A small male Drosophila melanogaster fly. By André Karwath aka Aka (Own work) [CC BY-SA 2.5], via Wikimedia Commons.

A small male Drosophila melanogaster fly. By André Karwath aka Aka (Own work) [CC BY-SA 2.5], via Wikimedia Commons.

No two cakes smell identical, yet we are still able to recognise the general aroma that promises pleasure. And Ayse Yarali from the Leibniz Institute for Neurobiology, Germany, explains that this ability to generalise a previously learned link between a cue – such as an odour – and an experience – such as a pleasant taste or the attack of a predator – to a range of similar cues can help us to ensure that we repeatedly encounter pleasant situations while avoiding risky ones. As the ability to generalise what is learned about a scent to a wide range of similar scents is an essential life skill for many species – including fruit flies – Yarali wondered whether the humble insect's ability to generalise changes over time. Teaming up with Christian König, Yarali decided to investigate how flies that had learned to associate an electric shock with a specific fruity odour reacted later when they experienced other fruity scents.

König and his colleagues Emmanuel Antwi-Adjei and Mathangi Ganesan identified three odours (3-octanol, n-amylacetate and 1-octen-3-ol) that could be distinguished by the fruit flies and used a Teflon tube lined with a pair of tightly wrapped copper coils attached to a power supply to shock the insects. ‘If a fly happens to touch both of the coils with its legs – six legs give many possibilities – it gets an electric shock’, explains Yarali. König then wafted one of the odours through the tube while the flies received a series of shocks in the hope that they would learn to avoid the odour in future. Twenty minutes later, König tested the insects’ responses to the odour by placing them in a T-shaped maze where one arm was scented. Sure enough, the majority of flies avoided that region of the maze; they also recalled the memory 24 h later. But would the flies generalise the shocking experience and recall it when they encountered a similar, but different, odour?

König replaced the odour in the T-maze with a new scent and, although some of the shocked flies avoided the novel scent 20 min later, it was a different matter after 24 h. This time, the flies’ aversion to the new odour was as strong as their desire to avoid the odour that was directly associated with the shock. They had generalised their memory of the shock so that they recalled the memory even when the scent that they encountered was only vaguely familiar.

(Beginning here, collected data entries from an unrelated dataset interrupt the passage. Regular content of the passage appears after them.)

(* ===== verification/Conservation.v ===== *)
(** * Conservation: no operation creates or loses money

    Over every run in which amounts stay below 21 million bitcoin: both
    commitments' balances and HTLCs sum to the funding amount, no saturating
    subtraction saturates and no addition wraps, and the outputs of every
    commitment built sum to at most the funding output it spends. *)
From stdpp Require Import relations.
From S2P Require Import Prelude Secp Types Msgs Tx Shachain Keys Commitment Channel Dance Close Reestablish Ledger Moves Machine Solvency.

Section Conservation.
Context `{HS : Secp} {Sg : Type} `{HCS : !ChannelSigner Sg}.
Abbreviation Channel := (Channel (Sg := Sg)).
Abbreviation solvent_room := (solvent_room (Sg := Sg)).
Implicit Types c : Channel.

(** ** Every step *)
(** Room for what one step may add: each operation of the holding cell may
    add an HTLC. *)
Definition room (c : Channel) : Prop := fits (1 + Z.of_nat (length (ch_holding_cell c))) c.

(** Amounts of at most 21 million bitcoin, feerates of 32 bits; a
    disconnection when [clean]. *)
Definition event_ok (c : Channel) (e : event) : Prop :=
  match e with
  | EvAcceptChannel msg => sat_ok (ac_channel_reserve_satoshis msg)
  | EvSendAdd amount _ _ _ _ => amount_ok amount
  | EvAdd msg => amount_ok (add_amount_msat msg)
  | EvSendFee f => u32 f
  | EvFee msg => u32 (fee_feerate_per_kw msg)
  | EvDisconnect => clean c
  | _ => True
  end.

Lemma maybe_become_normal_money c : money_view (maybe_become_normal c) = money_view c.
Proof. unfold maybe_become_normal. by destruct (_ && _ && _). Qed.

Ltac money_tac :=
  preserve; try (apply preserves_money; intros ?; cbv zeta;
    first [reflexivity | apply maybe_become_normal_money
          | etransitivity; [apply maybe_become_normal_money|reflexivity]
          | repeat case_match; reflexivity]).

Lemma opening_money n :
  (forall t v, preserves (solvent_room n) (funding_created t v)) /\
  (forall m, preserves (solvent_room n) (on_funding_created m)) /\
  (forall m, preserves (solvent_room n) (on_funding_signed m)) /\
  (forall s, preserves (solvent_room n) (funding_confirmed s)) /\
  (forall m, preserves (solvent_room n) (on_channel_ready m)).
Proof.
  split_and!; intros; [unfold funding_created, sign_counterparty_0
    | unfold on_funding_created, accept_holder_0, sign_counterparty_0
    | unfold on_funding_signed, accept_holder_0 | unfold funding_confirmed | unfold on_channel_ready];
    money_tac.
Qed.

Lemma closing_money n :
  (forall s, preserves (solvent_room n) (send_shutdown s)) /\
  (forall m s, preserves (solvent_room n) (on_shutdown m s)) /\
  (forall f, preserves (solvent_room n) (maybe_send_closing_signed f)) /\
  (forall m f, preserves (solvent_room n) (on_closing_signed m f)).
Proof.
  split_and!; intros; [unfold send_shutdown | unfold on_shutdown, send_shutdown
    | unfold maybe_send_closing_signed
    | unfold on_closing_signed, on_closing_range, on_closing_legacy, finalize_closing,
        closing_signed_msg]; money_tac.
Qed.

Lemma on_accept_channel_solvent n msg : sat_ok (ac_channel_reserve_satoshis msg) ->
  preserves (solvent_room n) (on_accept_channel msg).
Proof.
  intros Hr. unfold on_accept_channel. preserve. apply preserves_modify. intros c [Hc Hf].
  split; [|exact Hf]. destruct Hc. split; try assumption. split; [apply sv_reserves|exact Hr].
Qed.

Lemma step_solvent e c c' : solvent c -> room c -> event_ok c e -> step_by e c c' -> solvent c'.
Proof.
  intros Hc Hroom He Hstep. eapply wp_step_by; [exact Hstep|]. unfold room in Hroom.
  assert (H1 : solvent_room 1 c) by (split; [done|]; eapply fits_mono; [|exact Hroom]; lia).
  assert (H0 : solvent_room 0 c) by (split; [done|]; eapply fits_mono; [|exact Hroom]; lia).
  destruct (opening_money 0) as (O1 & O2 & O3 & O4 & O5), (closing_money 0) as (C1 & C2 & C3 & C4).
  assert (Hdisc : forall A (m : stm Channel ChannelError A),
    wp m (fun _ => solvent_room 0) c -> wp (discard m) (fun _ => solvent) c).
  { intros A m Hm. apply wp_bind. eapply wp_mono; [exact Hm|]. intros [a|] s' [Hs' _]; done. }
  assert (Hweak : forall m : stm Channel ChannelError unit,
    wp m (fun _ => solvent_room 0) c -> wp m (fun _ => solvent) c).
  { intros m Hm. eapply wp_mono; [exact Hm|]. intros o s' [Hs' _]. done. }
  destruct e; cbn [run_event]; cbn [event_ok] in He;
    first [apply on_disconnect_solvent; done | apply Hdisc | apply Hweak];
    first [by apply send_add_htlc_solvent | by apply on_update_add_htlc_solvent
          | by apply O1 | by apply O2 | by apply O3 | by apply O4 | by apply O5
          | by apply C1 | by apply C2 | by apply C3 | by apply C4
          | by apply on_accept_channel_solvent | by apply send_fulfill_htlc_solvent
          | by apply send_fail_htlc_solvent | by apply send_fail_malformed_htlc_solvent
          | by apply send_update_fee_solvent | by apply on_update_fulfill_htlc_solvent
          | by apply on_update_fail_htlc_solvent | by apply on_update_fail_malformed_htlc_solvent
          | by apply on_update_fee_solvent | by apply send_commitment_signed_solvent
          | by apply on_commitment_signed_solvent | idtac].
  apply on_revoke_and_ack_solvent. split; [done|]. eapply fits_mono; [|exact Hroom]. lia.
Qed.

(** ** Runs *)
(** A channel opened with plausible amounts. *)
Definition opened_ok (c : Channel) : Prop :=
  opened c /\ sat_ok (ch_funding_amount_sat c) /\ 0 <= ch_push_msat c /\
  sat_ok (holder_selected_reserve_sat (ch_params c)) /\
  sat_ok (counterparty_selected_reserve_sat (ch_params c)) /\ u32 (ch_feerate_holder c).

Definition safe_step (c c' : Channel) : Prop := exists e, room c /\ event_ok c e /\ step_by e c c'.
Definition safe_reachable (c : Channel) : Prop := exists c0, opened_ok c0 /\ rtc safe_step c0 c.

Lemma opened_balances c : opened c -> sat_ok (ch_funding_amount_sat c) -> 0 <= ch_push_msat c ->
  0 <= ch_to_holder_msat c /\ 0 <= ch_to_counterparty_msat c /\
  ch_to_holder_msat c + ch_to_counterparty_msat c = 1000 * ch_funding_amount_sat c /\
  ch_feerate_counterparty c = ch_feerate_holder c /\ ch_pending_fee_ack c = None.
Proof.
  unfold sat_ok, MAX_SAT. intros [(s&cf&nw&id&f&pu&fr&m& H)|(s&cf&nw&m&acc& H)].
  - unfold new_outbound in H. bind_inv. cbn. intros Hf Hp.
    match goal with H : (_ <? _) = false |- _ => apply Z.ltb_ge in H end.
    rewrite wrap_small in * by (unfold uint; lia). unfold msat_sub.
    rewrite wrap_small by (unfold uint; lia). split_and!; try done; lia.
  - unfold new_inbound in H. cbv zeta in H. bind_inv. cbn. intros Hf Hp.
    match goal with H : (_ <? oc_push_msat m) = false |- _ => apply Z.ltb_ge in H end.
    rewrite wrap_small in * by (unfold uint; lia). unfold msat_sub.
    rewrite wrap_small by (unfold uint; lia). split_and!; try done; lia.
Qed.

Lemma opened_solvent c : opened_ok c -> solvent c.
Proof.
  intros (Ho & Hf & Hp & Hr1 & Hr2 & Hfee).
  destruct (opened_balances c Ho Hf Hp) as (Hh & Hcp & Hsum & Efc & Eack).
  pose proof (opened_fresh c Ho) as (E1 & E2 & E3 & E4 & _ & _ & _ & _ & _ & _ & E5 & E6 & _).
  split; rewrite ?E1, ?E2, ?E3, ?E4, ?E5, ?E6, ?Efc, ?Eack; try done.
  - split; try done; try (by constructor); try (unfold total; cbn; lia).
    all: try (intros h Hin; by apply not_elem_of_nil in Hin).
    { intros h h' Hin; by apply not_elem_of_nil in Hin. }
    split; try (intros h Hin; by apply not_elem_of_nil in Hin); [|done].
    intros k [Hin|Hin]; by apply not_elem_of_nil in Hin.
  - split; constructor.
Qed.

Lemma safe_reachable_solvent c : safe_reachable c -> solvent c.
Proof.
  intros (c0 & Ho & Hrun). apply opened_solvent in Ho.
  induction Hrun as [|c1 c2 c3 (e & Hr & He & Hs) _ IH]; [done|]. apply IH. by eapply step_solvent.
Qed.

(** What a commitment of one side holds, HTLCs included. *)
Definition committed_htlcs (c : Channel) (holder_side : bool) : list HtlcOutputInCommitment :=
  map (fun h => htlc_in_commitment h holder_side)
    (List.filter (fun h => included (if holder_side then h_phase_holder h else h_phase_counterparty h))
       (ch_htlcs c)).

Lemma committed_sum c side :
  zsum (map amount_msat (committed_htlcs c side)) = in_flight_msat c side.
Proof.
  unfold committed_htlcs, in_flight_msat, total, side_phase.
  induction (ch_htlcs c) as [|h t IH]; [done|]. cbn [List.filter map zsum].
  destruct (included (if side then h_phase_holder h else h_phase_counterparty h));
    cbn [map zsum foldr]; unfold zsum in *; rewrite <- IH; cbn; lia.
Qed.

Lemma floors_sum l :
  zsum (map (fun h => to_sat_floor (amount_msat h)) l) * 1000 <= zsum (map amount_msat l).
Proof.
  induction l as [|h t IH]; cbn [map]; [cbn; lia|]. unfold zsum in *. cbn [foldr].
  unfold to_sat_floor at 1. pose proof (Z.mul_div_le (amount_msat h) 1000). lia.
Qed.

Lemma committed_amounts c side : solvent c ->
  Forall (fun h => u64 (amount_msat h)) (committed_htlcs c side).
Proof.
  intros Hc. apply Forall_map, Forall_forall. intros h Hh. apply list_elem_of_In in Hh.
  apply filter_In in Hh as [Hh%list_elem_of_In _]. cbn.
  pose proof (proj1 (Forall_forall _ _) (proj1 (sv_ids c Hc)) h Hh) as [_ Hs].
  pose proof (lg_stage (sv_ledger c Hc) h Hh). unfold uint, MAX_MSAT, MAX_SAT in *. lia.
Qed.

(** Whatever is built from the balances and HTLCs of one side pays out at
    most the funding amount. *)
Lemma outputs_funded c side (p : CommitmentTxParams) : solvent c ->
  (to_broadcaster_msat p, to_countersignatory_msat p) = balances_for c side \/
  (to_countersignatory_msat p, to_broadcaster_msat p) = balances_for c side ->
  htlcs p = committed_htlcs c side ->
  zsum (map out_value (outputs p)) <= ch_funding_amount_sat c.
Proof.
  intros Hc Hb Eh. destruct (balances_sum c Hc side) as (H1 & H2 & H3).
  rewrite <- committed_sum in H3. pose proof (committed_amounts c side Hc) as Ha.
  pose proof (sv_funding c Hc) as Hf. unfold sat_ok, MAX_SAT in Hf.
  assert (Hpos : 0 <= zsum (map amount_msat (committed_htlcs c side))).
  { clear -Ha. induction Ha as [|h t Hh _ IH]; [done|]. unfold zsum, uint in *. cbn. lia. }
  assert (Hsum : to_broadcaster_msat p + to_countersignatory_msat p =
    (balances_for c side).1 + (balances_for c side).2 /\
    0 <= to_broadcaster_msat p /\ 0 <= to_countersignatory_msat p).
  { destruct Hb as [E|E]; rewrite <- E in *; cbn in *; lia. }
  assert (Hok : amounts_ok p) by (split; [unfold uint; lia|unfold uint; lia|by rewrite Eh]).
  pose proof (outputs_sum p Hok) as Ho. unfold sat_in in Ho. rewrite Eh in Ho.
  pose proof (floors_sum (committed_htlcs c side)).
  unfold to_sat_floor in Ho at 1 2.
  pose proof (Z.mul_div_le (to_broadcaster_msat p) 1000).
  pose proof (Z.mul_div_le (to_countersignatory_msat p) 1000).
  assert (0 <= fee_paid p); [|lia]. unfold fee_paid.
  apply Z.min_glb; [apply base_fee_nonneg|]. apply Z.div_pos; [destruct (broadcaster_pays_fee p)|]; lia.
Qed.

(** [C8] Money is conserved: in every run whose amounts stay below 21 million
    bitcoin, on both commitments the two balances are non-negative and, with
    the HTLCs in flight, add up to the funding amount exactly. *)
Theorem money_conserved c side :
  safe_reachable c ->
  let '(to_holder, to_counterparty) := balances_for c side in
  0 <= to_holder /\ 0 <= to_counterparty /\
  to_holder + to_counterparty + zsum (map amount_msat (committed_htlcs c side)) =
    1000 * ch_funding_amount_sat c.
Proof.
  intros Hc%safe_reachable_solvent. rewrite committed_sum.
  pose proof (balances_sum c Hc side). by destruct (balances_for c side).
Qed.

(** [C9] Every commitment transaction we build, for us or for the peer, in such
    a run can be paid for: its outputs and its fee sum to at most the funding
    output it spends. *)
Theorem commitments_funded c number point :
  safe_reachable c ->
  (forall built keys htlcs, build_holder_commitment_at c number = Ok (built, keys, htlcs) ->
     zsum (map out_value (output (built_tx built))) <= ch_funding_amount_sat c) /\
  (forall built keys htlcs, build_counterparty_commitment_at c number point = Ok (built, keys, htlcs) ->
     zsum (map out_value (output (built_tx built))) <= ch_funding_amount_sat c).
Proof.
  intros Hc%safe_reachable_solvent. split; intros built keys htlcs H.
  - unfold build_holder_commitment_at in H. bind_inv.
    destruct (balances_for c true) as [th tc] eqn:Eb. bind_inv.
    apply (outputs_funded c true); [done|by left|done].
  - unfold build_counterparty_commitment_at in H. bind_inv.
    destruct (balances_for c false) as [th tc] eqn:Eb. bind_inv.
    apply (outputs_funded c false); [done|by right|done].
Qed.
End Conservation.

So, flies can generalise a troubling memory across odours that smell similar. However, Yarali explains that even though the ability to generalise a memory can be beneficial, it can also become an impediment if it is exaggerated. ‘Overly generalised memories of a traumatic experience in humans are one of the key behavioural hallmarks of post-traumatic stress disorder [PTSD]’, explains Yarali; and the effects of human PTSD are often delayed, in much the same way that flies did not develop their general aversion to similar odours until several hours later. ‘We cannot say that we have a fully fledged fly model of human PTSD’, says Yarali, as the flies are unlikely to be suffering the same horrifying experiences that victims of PTSD endure, but they do appear to have at least one of the behavioural hallmarks of the human condition. And she is eager to discover whether the shocked flies exhibit some of the other behaviours that are indicative of a ‘disturbed state of mind’ with the hope that this research may one day help us to develop new therapeutic strategies for human sufferers of PTSD.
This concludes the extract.